Chimiothérapie 5-FU : le test de toxicité désormais obligatoire

Chimiothérapie 5-FU : le test de toxicité désormais obligatoire
Une infirmière installe une perfusion à une patiente avant une séance de chimiothérapie, le 17 janvier 2007 au centre hospitalier Oscar Lambret de Lille.

Orange avec AFP-Services, publié le mercredi 01 mai 2019 à 13h29

Les traitements contre le cancer à base de 5-fluorouracile (5-FU) peuvent provoquer des effets toxiques mortels chez certains patients souffrant d'un déficit d'une certaine enzyme. L'Agence du médicament rend obligatoire le dépistage, après les plaintes de quatre familles de victimes, en février dernier. 

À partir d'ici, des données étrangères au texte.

(* ===== verification/DecimalCmp.v ===== *)
(** * DecimalCmp: [calc_sub_carry], the order and the hash of decimals *)
From Stdlib Require Import ZArith Lia.
From stdpp Require Import base list numbers.
From S2P Require Import Prelude Words EvalCtx DecimalBase DecimalLoops DecimalAddSub.
#[local] Open Scope Z_scope.

#[local] Notation V := (wval BASE).
#[local] Notation W := (Forall (word BASE)).
#[local] Notation zlen l := (Z.of_nat (length l)).

(** Word lists without leading, and without trailing, zeros. *)
Definition no_lead (l : list Z) : Prop := match l with [] => True | w :: _ => w ≠ 0 end.
Definition no_trail (l : list Z) : Prop := l = [] ∨ ∃ a w, l = a ++ [w] ∧ w ≠ 0.

(** ** The scanning loops *)

Lemma skip_zeros_spec (I : list Z) : ∀ pre post idx,
  idx = zlen pre →
  ∃ (s : nat) I', I = replicate s 0 ++ I' ∧ no_lead I' ∧
    skip_zeros (length I) (pre ++ I ++ post) idx = Ret (zlen pre + Z.of_nat s).
Proof.
  induction I as [|w I IH]; intros pre post idx ->.
  - exists 0%nat, []. cbn. by rewrite Z.add_0_r.
  - cbn [length skip_zeros app]. rewrite get_mid by done. bindr. case_Z.
    + subst. destruct (IH (pre ++ [0]) post (zlen pre + 1)) as (s & I' & -> & Hn & E).
      { rewrite length_app. cbn. lia. }
      exists (S s), I'. split; [done|]. split; [done|].
      rewrite <- app_assoc in E. cbn [app] in E. rewrite E, length_app. cbn. f_equal. lia.
    + exists 0%nat, (w :: I). split; [done|]. split; [done|]. f_equal. lia.
Qed.

Lemma trim_zeros_spec (A : list Z) : ∀ pre post end_,
  end_ = zlen pre + zlen A - 1 →
  ∃ A' k, A = A' ++ replicate k 0 ∧ no_trail A' ∧
    trim_zeros (length A) (pre ++ A ++ post) end_ = Ret (zlen pre + zlen A' - 1).
Proof.
  induction A as [|w A IH] using rev_ind; intros pre post end_ ->.
  - exists [], 0%nat. split; [done|]. split; [by left|done].
  - rewrite length_app. cbn [length]. rewrite Nat.add_1_r. cbn [trim_zeros].
    rewrite <- app_assoc. cbn [app]. rewrite (app_assoc pre).
    rewrite get_mid by (rewrite length_app; lia). bindr. case_Z.
    + subst. destruct (IH pre (0 :: post) (zlen pre + zlen A - 1)) as (A' & k & -> & Hn & E);
        [done|].
      exists A', (S k). rewrite <- app_assoc, replicate_S_end. split; [done|]. split; [done|].
      rewrite <- (app_assoc pre). rewrite <- E. f_equal. lia.
    + exists (A ++ [w]), 0%nat. rewrite app_nil_r. split; [done|].
      split; [right; eauto|]. f_equal. rewrite length_app. cbn. lia.
Qed.

Lemma skip_equal_spec (A : list Z) : ∀ B p1 t1 p2 t2 l_idx r_idx,
  l_idx = zlen p1 → r_idx = zlen p2 →
  ∃ C A' B', A = C ++ A' ∧ B = C ++ B' ∧
    (A' = [] ∨ B' = [] ∨ ∃ x y A1 B1, A' = x :: A1 ∧ B' = y :: B1 ∧ x ≠ y) ∧
    skip_equal (length A `min` length B) (p1 ++ A ++ t1) l_idx (p2 ++ B ++ t2) r_idx
    = Ret (zlen p1 + zlen C, zlen p2 + zlen C).
Proof.
  induction A as [|x A IH]; intros B p1 t1 p2 t2 l_idx r_idx -> ->.
  { exists [], [], B. cbn. rewrite !Z.add_0_r. split_and!; auto. }
  destruct B as [|y B].
  { exists [], (x :: A), []. cbn. rewrite !Z.add_0_r. split_and!; auto. }
  cbn [length Nat.min skip_equal app]. rewrite !get_mid by done. bindr. case_Z.
  - subst. destruct (IH B (p1 ++ [y]) t1 (p2 ++ [y]) t2 (zlen p1 + 1) (zlen p2 + 1))
      as (C & A' & B' & -> & -> & Hd & E); [rewrite length_app; cbn; lia ..|].
    exists (y :: C), A', B'. split; [done|]. split; [done|]. split; [done|].
    rewrite <- !(app_assoc _ [y]), !(length_app _ [y]) in E. cbn [app] in E.
    rewrite E. cbn [length]. f_equal. f_equal; lia.
  - exists [], (x :: A), (y :: B). split; [done|]. split; [done|].
    split; [right; right; eauto 10|]. cbn [length]. by rewrite !Z.add_0_r.
Qed.

(** ** The temporaries of [calc_sub_carry] *)

(** [t] cuts [d]: zero words, integer words from the first non-zero one, fraction
    words, trimmed zeros. *)
Definition sub_tmp (d : Decimal) (t : SubTmp) : Prop :=
  let '(s, i, f) := t in
  ∃ (s' z : nat) I F T, word_buf d = replicate s' 0 ++ I ++ F ++ replicate z 0 ++ T
  ∧ s = Z.of_nat s' ∧ i = zlen I ∧ f = zlen F ∧ W I ∧ W F ∧ no_lead I
  ∧ s + i = int_words d ∧ f + Z.of_nat z = frac_words d
  ∧ coeff d = V (I ++ F) * BASE ^ Z.of_nat z.

(** More significant integer words, greater magnitude. *)
Lemma sub_tmp_longer l ls li lf r rs ri rf k :
  wf l → wf r → sub_tmp l (ls, li, lf) → sub_tmp r (rs, ri, rf) →
  frac_words l <= k → frac_words r <= k → li < ri → coeff_at l k < coeff_at r k.
Proof.
  intros Hl Hr (s1 & z1 & I1 & F1 & T1 & _ & -> & -> & -> & WI1 & WF1 & _ & _ & Hf1 & V1)
    (s2 & z2 & I2 & F2 & T2 & _ & -> & -> & -> & WI2 & WF2 & Hn2 & _ & Hf2 & V2) H1 H2 Hlt.
  rewrite !coeff_at_ge, V1, V2 by done.
  rewrite <- !Z.mul_assoc, <- !Z.pow_add_r by lia.
  assert (B1 : V (I1 ++ F1) < BASE ^ (zlen I1 + zlen F1)).
  { rewrite <- Nat2Z.inj_add, <- length_app. apply V_bounds. auto using Forall_app_2. }
  destruct I2 as [|w I2]; [cbn in Hlt; lia|].
  apply Forall_cons_1 in WI2 as [Hw WI2]. cbn in Hn2. unfold word in Hw.
  assert (B2 : BASE ^ (zlen I2 + zlen F2) <= V ((w :: I2) ++ F2)).
  { cbn [app]. rewrite wval_cons, length_app, Nat2Z.inj_add.
    pose proof (V_bounds (I2 ++ F2) ltac:(auto using Forall_app_2)).
    pose proof (BASE_pow_pos (zlen I2 + zlen F2)). nia. }
  set (e1 := Z.of_nat z1 + (k - frac_words l)) in *.
  set (e2 := Z.of_nat z2 + (k - frac_words r)) in *.
  pose proof (BASE_pow_pos e1 ltac:(lia)). pose proof (BASE_pow_pos e2 ltac:(lia)).
  assert (BASE ^ (zlen I1 + zlen F1) * BASE ^ e1 <= BASE ^ (zlen I2 + zlen F2) * BASE ^ e2).
  { rewrite <- !Z.pow_add_r by lia. apply Z.pow_le_mono_r; [lia|]. cbn [length] in Hlt. lia. }
  nia.
Qed.

(** A trimmed list is positive, unless empty. *)
Lemma no_trail_pos A : W A → no_trail A → A ≠ [] → 0 < V A.
Proof.
  intros HW [->|(a & w & -> & Hw)] Hne; [congruence|].
  apply Forall_snoc_inv in HW as [HW Hww]. rewrite wval_snoc.
  pose proof (V_bounds a HW). unfold word in Hww. lia.
Qed.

C'est une victoire pour les patients souffrant d'un cancer. Les chimiothérapies à base de "5-FU" ne pourront désormais être prescrites que si un test de sensibilité a été réalisé, a annoncé l'Agence du médicament (ANSM) lundi 29 avril. Les anticancéreux à base de 5-FU, ou son précurseur la capécitabine, sont très utilisés en chimiothérapie, seuls ou associés à d'autres médicaments. Mais, chez certains patients présentant un déficit d'une enzyme particulière, les effets toxiques du 5-FU sont décuplés car ils ne parviennent pas à éliminer le médicament. Il faut alors adapter la dose ou utiliser d'autres molécules. 

Le test se fait "par simple prise du sang et mesure de l'uracilémie par un laboratoire d'analyses", qui permet de s'assurer que l'enzyme fonctionne correctement, précise l'ANSM. 

Un test à 40 euros, remboursé par l'Assurance maladie

Concrètement, le médecin prescripteur devra mentionner "Résultats uracilémie pris en compte" sur son ordonnance, et le pharmacien qui délivre le produit devra s'assurer "de la présence de cette mention avant toute dispensation". Franceinfo, qui a révélé l'information, précise que le test coûte 40 euros et sera remboursé par l'Assurance maladie. 

En février, quatre familles de victimes de la toxicité de cette molécule - dont trois cas mortels - ont porté plainte contre X. Elles reprochent aux autorités sanitaires de ne pas avoir recommandé plus tôt ce test, pratiqué depuis plusieurs années par certains centres hospitaliers. C'est en décembre 2018 que les autorités ont recommandé la réalisation systématique du test permettant de dépister les patients à risque avant de démarrer le traitement. 

"Il aura fallu 19 ans pour réussir à rendre obligatoire un test qui aurait pu sauver la vie de milliers de personnes"

Pourtant, selon Céline Lis-Raoux, présidente de l'association de lutte contre le cancer RoseUp, interrogée par Franceinfo, les premières alertes de pharmacovigilance sur les dangers du 5-FU datent de 2000. "Ça veut dire qu'il aura fallu 19 ans pour réussir à rendre obligatoire un test qui aurait pu sauver la vie de milliers de personnes", regrette-t-elle. 

Chaque année en France, environ 90.000 personnes atteintes d'un cancer - principalement digestif, du sein ou ORL - sont nouvellement traitées avec le 5-FU, d'après l'Institut national du cancer (INCa). Selon l'ANSM, entre 0,05% et 0,1% de la population présente un déficit complet de l'enzyme en cause (DPD), et 3% à 8%, un déficit partiel. L'Agence européenne du médicament (EMA) a entamé une "réévaluation" du 5-FU, à la demande de l'agence française du médicament, pour "renforcer les conditions d'utilisation" mentionnées dans les autorisations de mise sur le marché.